Fig. 3.

Genetic deletion and segregation analysis of RNase III homologs in PCC 7002

Targeted gene replacement via homologous recombination was used to replace the open reading frames of (a) A0061, (c) A2542, and (e) A0384 with three different antibiotic resistance cassettes. Insertion of the antibiotic resistance cassette into the correct genetic locus was confirmed by PCR using primers flanking the WT loci (b, d, and f). Arrows in (a), (c), and (d) below the gene and insertion cassette indicate approximate location of gene specific and flanking primers, respectively. The plasmid (p1, pJCC249; p2, pJCC250; p3, pJCC251) used to transform the mutant was used as a positive size control and WT genomic DNA was used as a negative size control.

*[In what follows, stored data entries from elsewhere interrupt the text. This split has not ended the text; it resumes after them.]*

(* ===== verification/Prelude.v ===== *)
(** * Verification of the plugchain Go SDK

    The SDK builds, signs, encodes and broadcasts transactions for the plugchain
    blockchain.  Its core is layered: number types ([types/int.go],
    [types/dec.go]), coins ([types/coin.go], [types/dec_coin.go]) and unit
    conversion, keys and threshold signatures ([crypto]), the transaction
    messages and their protobuf encodings ([types/tx], [codec/types]), the
    builder and the factory that turns messages into signed bytes
    ([client/tx]), and a client that caches accounts and tokens and sends
    batches ([modules]).

    ** Files

    - [Prelude] (this file): outcomes of Go code ([Ok] a value, [Err] a non-nil
      error, [Panic]), machine integers as [Z] with their wrap-around, [big.Int]
      operations as [Z], slices' [copy]; tactics [res_inv], [int_inv].
    - [GoStrings], [BigText]: Go strings and the library functions the code
      uses on them; the text forms of [big.Int].
    - [SdkInt], [SdkDec]: [types/int.go] and [types/dec.go].  The value behind
      a nil pointer is [None]; a [Dec] is its integer scaled by [10^18].
    - [JsonText]: JSON strings and UTF-8 as [encoding/json] reads and writes them,
      and the JSON forms of integers, decimals and addresses.
    - [CoinSet]: the algorithms that [types/coin.go] and [types/dec_coin.go]
      write out twice, once, over the interface [AmountOps] with the laws
      [AmountLaws]; [CoinText]: the regular expressions of the coin parsers;
      [Coins], [DecCoins]: the two instances and their own operations.
    - [CoinType]: [types/coin_type.go], [types/token.go], helpers of
      [types/utils.go] and [utils/commom.go].
    - [BitArray]: [crypto/types/compact_bit_array.go].
    - [Wire]: the protobuf wire format and the messages [MultiSignature],
      [CompactBitArray], [Coin], [TxRaw], [SignDoc].
    - [Keys]: [crypto/keys/secp256k1] and [crypto/keys/ed25519] over the
      interface [CryptoLib] of the curve and hash libraries, whose documented
      behaviour is [CryptoLaws]; signatures are only said to verify for private
      keys that are numbers of the group ([valid_scalar]), so the properties about
      signatures of stored keys are about such keys ([KeyStore.secp_usable]).
    - [Multisig]: [crypto/types/multisig], [crypto/keys/multisig],
      [types/tx/signing/signature_data.go].
    - [Address]: [types/address.go], [types/env.go], [utils/bech32] over the
      interface [Bech32Lib] with [Bech32Laws].
    - [TxTypes]: [Any], public keys, [TxBody], [AuthInfo] and their parts, with
      their encoders; [Decoding]: how generated decoders read what encoders
      write, that they end and never panic; [TxProto]: the decoders and sizes of
      the messages of a transaction.
    - [Registry]: [codec/types/interface_registry.go] over the class
      [ProtoMessages] of what reflection and gogo protobuf say of messages.
    - [AminoCompat]: [codec/types/compat.go], [codec/amino.go] and
      [codec/amino_codec.go], over the class [AminoMessages] of amino and its
      messages with the laws [amino_laws]; [ProtoCodec]: [codec/proto_codec.go]
      and [codec/json.go].
    - [UnknownProto]: [codec/unknownproto] over [ProtoWire] (protowire) and
      [Descriptors] (the descriptors of the message types); [TxDecode]:
      [types/tx/decoder.go] over it and the laws [wire_laws] and [tx_types];
      [DecodeRuns]: a wire reader, descriptors and a message to evaluate them on.
    - [Sigs]: [types/tx/sigs.go], [types/tx/signing/signature.go].
    - [TxBuilder]: [types/tx/builder.go], [types.go], [encoder.go],
      [direct.go], [mode_handler.go] and [types/handler_map.go].
    - [Factory]: [client/tx/factory.go]; [TxConfig]: [types/tx/config.go], the
      encoders on every type that is a transaction, the ways to pack a value of
      [codec/types/any.go] and the builder's getters.
    - [Roots]: [ApproxSqrt] of [types/dec.go], whose loop ends by its condition.
    - [Events], [Errors], [Config]: [types/events.go], [types/event.go],
      [types/errors.go], [types/config.go].
    - [HDPath]: [crypto/hd]; [Armor]: [crypto/armor.go], [crypto/codec];
      [KeyMethods]: comparison, printing and the amino forms of keys, and the
      binding of [secp256k1_cgo.go] to the C library, which is an interface;
      [KeyStore]: [types/store], [crypto/key_manager.go], [modules/keys.go].
      HMAC, mnemonics, amino, the armor format, ciphers, the database and JSON
      are interfaces ([HDLib], [AminoLib], [ArmorLib], [TmDB], [KeyInfoJSON])
      with their laws; a key store promises [KeyDAOLaws], which both stores
      fulfil.
    - [Cache]: [utils/cache/cache.go] over gcache, the interface [GCache] with
      the laws of a lossy map; [Locker]: the sharded lock of
      [modules/base_client.go] and its interleavings.
    - [Client]: the client, [modules/base_client.go], [account.go],
      [token.go] and the sending part of [tx.go], over the interface [Node];
      [ClientLemmas]: what its operations leave alone; [Accounts], [Batches]:
      its properties; [ClientRuns]: a node to evaluate it on, with the runs that
      instantiate them.
    - [StdTx]: the legacy transactions of [types/stdtx.go]; [Blocks]:
      [types/block.go] over [Tendermint], what its library says of blocks and
      keys; [TxQueries]: the queries of [modules/tx.go] for transactions and
      blocks, over [TxNode]; [Subscriptions]: [modules/rpc_client.go] and
      [SubscribeSendTx] of [modules/bank/bank.go], the goroutines that handle
      events as a step relation in which the steps of handlers interleave;
      [ReadBack]: sending and querying together; [ReadRuns]: runs
      that instantiate their properties.
    - [Results]: [types/result.go] and the raw store queries of
      [modules/base_client.go]; [TextForms]: hexadecimal
      ([types/tm_types.go]), the texts of events and delegations, and how
      delegations are stored.
    - [Uuid]: [utils/uuid], over the class [Host] of clock, random source and
      network interfaces; [Curve]: the curve arithmetic of
      [crypto/keys/secp256k1/internal/secp256k1].

    - [Codec]: what a generated codec promises, the class [Codec] with
      [CodecLaws], and how a message's laws follow from its fields;
      [Messages]: what the messages of the modules promise and the checks their
      validations share; [Grpc]: calls, stubs and handlers, and what is relied on
      of the gRPC library and the network ([connected]); [Pagination]: [types/query/pagination.pb.go].
    - [Bank], [Coinswap], [Nft], [TokenMsgs], [Gov], [Staking]: the messages of
      the modules ([tx.pb.go], [types.go]), their codecs, validation and
      signers, and what their answers are converted to; [Delegations],
      [StakingAnswers]: [modules/staking/delegation.go] and the conversions of
      [modules/staking/types.go]; [SignBytes]: names, routes and the bytes to sign
      of every message, and the methods of accounts, [modules/auth/types.go].
    - [SwapProto], [SwapQuery], [SwapGrpc]: [modules/coinswap/coinswap.pb.go] and
      [query.pd.go], the query service with both of its ends; [SwapPrices]: the
      price functions of [modules/coinswap/coinswap.go].
    - [Sdk]: [client.go] and the [codec.go] of the modules: which types are
      registered, and the messages of the application as one type.
    - [SendOne]: operations that send one message, once for all modules;
      [BankClient], [SwapClient], [StakingClient], [TokenClient], [NftClient],
      [GovClient]: the clients of the modules, over an interface for the queries
      of the node; [ModuleRuns]: runs that instantiate their properties.

    ** How Go is modelled

    Methods are functions named after the method, with the receiver's type as a
    prefix where a name is used twice.  Pointers that may be nil are options and
    dereferencing nil is a [Panic].  Functions that change their receiver return
    its new value; where a slice shares its array with the caller ([Coins.Add]),
    the arrays afterwards are results too.  Error values keep the constant part
    of their message.  Code that changes a state (a store, the cache and the
    world behind the client) is a function [ST S A] from the state to an outcome
    and a state, in a monad; the deferred calls of Go, such as closing a
    connection or releasing a lock, are written out on every path.  Concurrent
    callers, and the goroutines that handle events, are step relations.  Loops over slices are structural; the other loops carry
    fuel that is proved sufficient where it is introduced: the digits of a
    number in its bit length, the compaction and merging of coin lists in the
    lengths of the lists, binary search in the length of the list, the varint
    reader in ten bytes, and the decoders and the walk over unknown fields,
    their nested messages included, in the length of the buffer.  [UnpackAny]
    takes a depth, and any depth at which it ends gives the same answer.  The
    retries of a batch count down from the number of tries; the halving of
    batches has more fuel than halvings until zero.

    ** What the theorems show

    - Numbers: exactness or panic of the arithmetic, the range invariant,
      rounding (bankers' for products, bounded error for quotients, ceilings and
      integers), round trips of the text and wire forms, the order of sortable
      keys.
    - Coins: addition is the sum of each denomination, commutative and
      associative on canonical lists; constructors normalise; lookup agrees with
      a linear search; printing and parsing are inverse; validity is
      characterised; decimal lists can be subtracted, scaled, intersected and
      split.
    - Bit arrays and wire format: get/set laws, ranks, round trips, exact sizes,
      and injectivity of the signed document.
    - Keys and threshold signatures: signatures verify, malleated ones are
      refused, generated keys are in range; collecting signatures refines a
      finite map, and verification refines an inductive specification of what a
      valid threshold signature is.
    - Transactions: the cached encodings of the builder are current in every
      reachable state; signatures stored are signatures read; signers are
      distinct and complete; a transaction from the factory decodes to a body,
      an auth info and one signature that verifies over exactly those bytes.
    - Decoding: what the encoder wrote for an accepted transaction is decoded to
      the same body, auth info, signatures and bytes, with the caches of the
      public keys gone; a buffer is accepted by the check of unknown fields only
      if every field on every level of nesting is known or may be skipped; the
      check ends, and its answers do not depend on what its caches hold; a value
      unpacked as an interface implements it.  A transaction cut off inside a
      field makes the decoder panic.
    - Keys at rest: derivation along a path is BIP 32's wherever BIP 32 has a key
      (its check for invalid children is missing from the code); a recovered key
      is found and signs under its own public key; armored keys come back; what the
      stub encryption of the database store loses.
    - The client: a transaction it builds is signed by the stored key it names;
      sequence numbers are handed out in order, from the cache while it has the
      account; the values in its cache have the types its assertions expect, if
      the node answers accounts at addresses and no key is named like an address; batches go out in order with a bounded number
      of retries, and the lock of an account, which excludes other callers, is
      released on every path.  Its defects are theorems as well: panics reported
      as success, batches that share a sequence number, dry runs that consume
      one.

    - The modules: validation accepts exactly the messages described and names
      the signers; a transfer is balanced; a transfer, and every sending
      operation of the other modules, that reports success has handed one
      transaction to the node, with the message that was asked for and one
      signature that verifies; pages of validators fit together;
      swaps do not decrease the product of the reserves.
    - Reading the chain: a transaction that was sent and committed is answered by
      a query for its hash, with the messages it was built from, if these can be
      unpacked; a search asks for
      each block once and answers what the node found; the legacy form of a
      transaction agrees with the current one.  Every event of a subscription is
      handled once, however the goroutines interleave, two handlers can interfere,
      and an event that cannot be decoded can end the program; subscribers have distinct names.
    - Identifiers: exactly the texts of four forms are accepted; identifiers made
      in a row are distinct.  Curve: addition and doubling in projective
      coordinates are the chord and the tangent of the curve, whatever the
      coordinates, and panic where these have no affine result.
    - Codecs: messages with a length before them can be told apart; what the
      amino codec writes it reads, with the values that are packed on every level
      of nesting; numbers, addresses, keys and hexadecimal texts survive; the ways
      to pack a value agree.
    - The query service of coinswap: messages are decoded to themselves, and a
      call of a stub that gets through is a call of the server's method of the
      same name.
    - The application: its client is created with its modules, and its registry
      unpacks every message of theirs, except proposals, whose contents are not
      registered; validators with threshold keys are left open.

    ** What is not modelled

    Amino itself is a parameter, so the bytes in which messages are signed in the
    legacy mode ([GetSignBytes]) are known only in terms of it; YAML texts, logging, gRPC and
    Tendermint RPC are libraries or input and output.  The generated query code of
    the modules other than coinswap is an interface of their clients: it is the
    code of [SwapGrpc] with other messages.  The wrapper around the gRPC connection
    ([modules/grpc_clitent.go]) and the logger only call libraries; of
    [secp256k1/internal] the C library is a parameter. *)
From stdpp Require Export base decidable tactics option list numbers strings gmap sorting.
From Stdlib Require Export ZArith Lia.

WT sized bands were not observed in the mutant strains, indicating that the regions of interest are homozygous for the mutation. (g) Gene specific primers were used to confirm segregation of the insert by PCR. In this case, WT genomic DNA served as the positive control. Lanes: 1, Δ0061; 2, Δ2542; 3, Δ0384; 4, Δ0061/2542; 5, Δ0061/0384; 6, Δ2542/0384; 7, Δ0061/2542/0384. The 0.5 kb size band is indicated with a hash mark next to the 2-log DNA ladder (L). Oligonucleotides used in cloning and segregation analysis are listed in Online Resource 2. Refer to “Materials and Methods” for additional details about strain construction and segregation analysis.